**What the task requires:** For this exercise, print all of the entries exactly as given.

**Supplied material:**
(* ===== verification/ThreadsShare.v ===== *)
(** What holds while the threads of an application share the connections of the client
    library: an invariant of the steps of ClientThreads, and what follows from it. *)
From stdpp Require Import gmap relations.
From S2P Require Import Prelude EggBuffer Pkcs11 RpcUtil Calls Message Transport.
From S2P Require Import Client ClientProto ClientCalls ClientSpecs ClientReads ClientRun ClientMacros ClientPool ClientProps ClientThreads.

(** * The invariant *)

Section Invariant.
Context (realloc : EggBufferAllocator).

(** What holds of the call state of a thread at each place. *)
Definition fit (p : place) (c : Cell) : Prop :=
  match p with
  | LookupCount _ _ | LookupUnlock _ (Some _) | Looked _ _ | Working _ _ | DoneLink _ _ =>
      ready realloc (cell c) /\ next c = None
  | DoneCheck _ ret => over_with realloc ret (cell c) /\ next c = None
  | DoneLock _ _ | DoneHead _ _ => ready realloc (set_status CALL_READY (cell c)) /\ next c = None
  | DoneStore _ _ => ready realloc (cell c)
  | DoneUnlock (Some _) _ | Destroying _ _ => messages_ok realloc (cell c)
  | _ => True
  end.

(** No two threads have the same call state in hand. *)
Definition one_owner (ths : gmap nat place) : Prop :=
  forall t t' p p' i, ths !! t = Some p -> ths !! t' = Some p' ->
    owned p = Some i -> owned p' = Some i -> t = t'.

Lemma one_owner_insert ths t p' :
  one_owner ths ->
  (forall t1 p1 i, t1 <> t -> ths !! t1 = Some p1 -> owned p1 = Some i -> owned p' <> Some i) ->
  one_owner (<[t := p']> ths).
Proof.
  intros Ho Hp t1 t2 p1 p2 i [[<- <-]|[? H1]]%lookup_insert_Some [[<- <-]|[? H2]]%lookup_insert_Some Hi1 Hi2;
    [done|exfalso; by apply (Hp t2 p2 i)|exfalso; by apply (Hp t1 p1 i)|by apply (Ho t1 t2 p1 p2 i)].
Qed.

(** [l] are the call states in the pool; every other one belongs to one thread. *)
Record owns (h : gmap nat Cell) (pool : option nat) (l : list nat) (ths : gmap nat place) : Prop := {
  ow_chain : chain h pool l;
  ow_nodup : NoDup l;
  ow_ready : forall i, i ∈ l -> exists c, h !! i = Some c /\ ready realloc (cell c);
  ow_held : forall t p i, ths !! t = Some p -> owned p = Some i ->
    (i ∉ l) /\ exists c, h !! i = Some c /\ fit p c;
  ow_one : one_owner ths;
  ow_all : forall i, is_Some (h !! i) -> i ∈ l \/ exists t p, ths !! t = Some p /\ owned p = Some i;
}.

(** All but what thread [t] has in hand stays where it is. *)
Lemma all_owned_insert (l l' : list nat) (ths : gmap nat place) t p p' i :
  (i ∈ l \/ exists t p, ths !! t = Some p /\ owned p = Some i) -> ths !! t = Some p ->
  (i ∈ l -> i ∈ l' \/ owned p' = Some i) -> (owned p = Some i -> i ∈ l' \/ owned p' = Some i) ->
  i ∈ l' \/ exists t1 p1, <[t := p']> ths !! t1 = Some p1 /\ owned p1 = Some i.
Proof.
  assert (i ∈ l' \/ owned p' = Some i ->
    i ∈ l' \/ exists t1 p1, <[t := p']> ths !! t1 = Some p1 /\ owned p1 = Some i) as Hself.
  { intros [?|?]; [by left|]. right. exists t, p'. by rewrite lookup_insert_eq. }
  intros [Hi|(t1 & p1 & H1 & Hi)] Ht Hl Hp; [auto|].
  destruct (decide (t1 = t)) as [->|]; [apply Hself, Hp; congruence|].
  right. exists t1, p1. by rewrite lookup_insert_ne.
Qed.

**Task output:**
(* ===== verification/ThreadsShare.v ===== *)
(** What holds while the threads of an application share the connections of the client
    library: an invariant of the steps of ClientThreads, and what follows from it. *)
From stdpp Require Import gmap relations.
From S2P Require Import Prelude EggBuffer Pkcs11 RpcUtil Calls Message Transport.
From S2P Require Import Client ClientProto ClientCalls ClientSpecs ClientReads ClientRun ClientMacros ClientPool ClientProps ClientThreads.

(** * The invariant *)

Section Invariant.
Context (realloc : EggBufferAllocator).

(** What holds of the call state of a thread at each place. *)
Definition fit (p : place) (c : Cell) : Prop :=
  match p with
  | LookupCount _ _ | LookupUnlock _ (Some _) | Looked _ _ | Working _ _ | DoneLink _ _ =>
      ready realloc (cell c) /\ next c = None
  | DoneCheck _ ret => over_with realloc ret (cell c) /\ next c = None
  | DoneLock _ _ | DoneHead _ _ => ready realloc (set_status CALL_READY (cell c)) /\ next c = None
  | DoneStore _ _ => ready realloc (cell c)
  | DoneUnlock (Some _) _ | Destroying _ _ => messages_ok realloc (cell c)
  | _ => True
  end.

(** No two threads have the same call state in hand. *)
Definition one_owner (ths : gmap nat place) : Prop :=
  forall t t' p p' i, ths !! t = Some p -> ths !! t' = Some p' ->
    owned p = Some i -> owned p' = Some i -> t = t'.

Lemma one_owner_insert ths t p' :
  one_owner ths ->
  (forall t1 p1 i, t1 <> t -> ths !! t1 = Some p1 -> owned p1 = Some i -> owned p' <> Some i) ->
  one_owner (<[t := p']> ths).
Proof.
  intros Ho Hp t1 t2 p1 p2 i [[<- <-]|[? H1]]%lookup_insert_Some [[<- <-]|[? H2]]%lookup_insert_Some Hi1 Hi2;
    [done|exfalso; by apply (Hp t2 p2 i)|exfalso; by apply (Hp t1 p1 i)|by apply (Ho t1 t2 p1 p2 i)].
Qed.

(** [l] are the call states in the pool; every other one belongs to one thread. *)
Record owns (h : gmap nat Cell) (pool : option nat) (l : list nat) (ths : gmap nat place) : Prop := {
  ow_chain : chain h pool l;
  ow_nodup : NoDup l;
  ow_ready : forall i, i ∈ l -> exists c, h !! i = Some c /\ ready realloc (cell c);
  ow_held : forall t p i, ths !! t = Some p -> owned p = Some i ->
    (i ∉ l) /\ exists c, h !! i = Some c /\ fit p c;
  ow_one : one_owner ths;
  ow_all : forall i, is_Some (h !! i) -> i ∈ l \/ exists t p, ths !! t = Some p /\ owned p = Some i;
}.

(** All but what thread [t] has in hand stays where it is. *)
Lemma all_owned_insert (l l' : list nat) (ths : gmap nat place) t p p' i :
  (i ∈ l \/ exists t p, ths !! t = Some p /\ owned p = Some i) -> ths !! t = Some p ->
  (i ∈ l -> i ∈ l' \/ owned p' = Some i) -> (owned p = Some i -> i ∈ l' \/ owned p' = Some i) ->
  i ∈ l' \/ exists t1 p1, <[t := p']> ths !! t1 = Some p1 /\ owned p1 = Some i.
Proof.
  assert (i ∈ l' \/ owned p' = Some i ->
    i ∈ l' \/ exists t1 p1, <[t := p']> ths !! t1 = Some p1 /\ owned p1 = Some i) as Hself.
  { intros [?|?]; [by left|]. right. exists t, p'. by rewrite lookup_insert_eq. }
  intros [Hi|(t1 & p1 & H1 & Hi)] Ht Hl Hp; [auto|].
  destruct (decide (t1 = t)) as [->|]; [apply Hself, Hp; congruence|].
  right. exists t1, p1. by rewrite lookup_insert_ne.
Qed.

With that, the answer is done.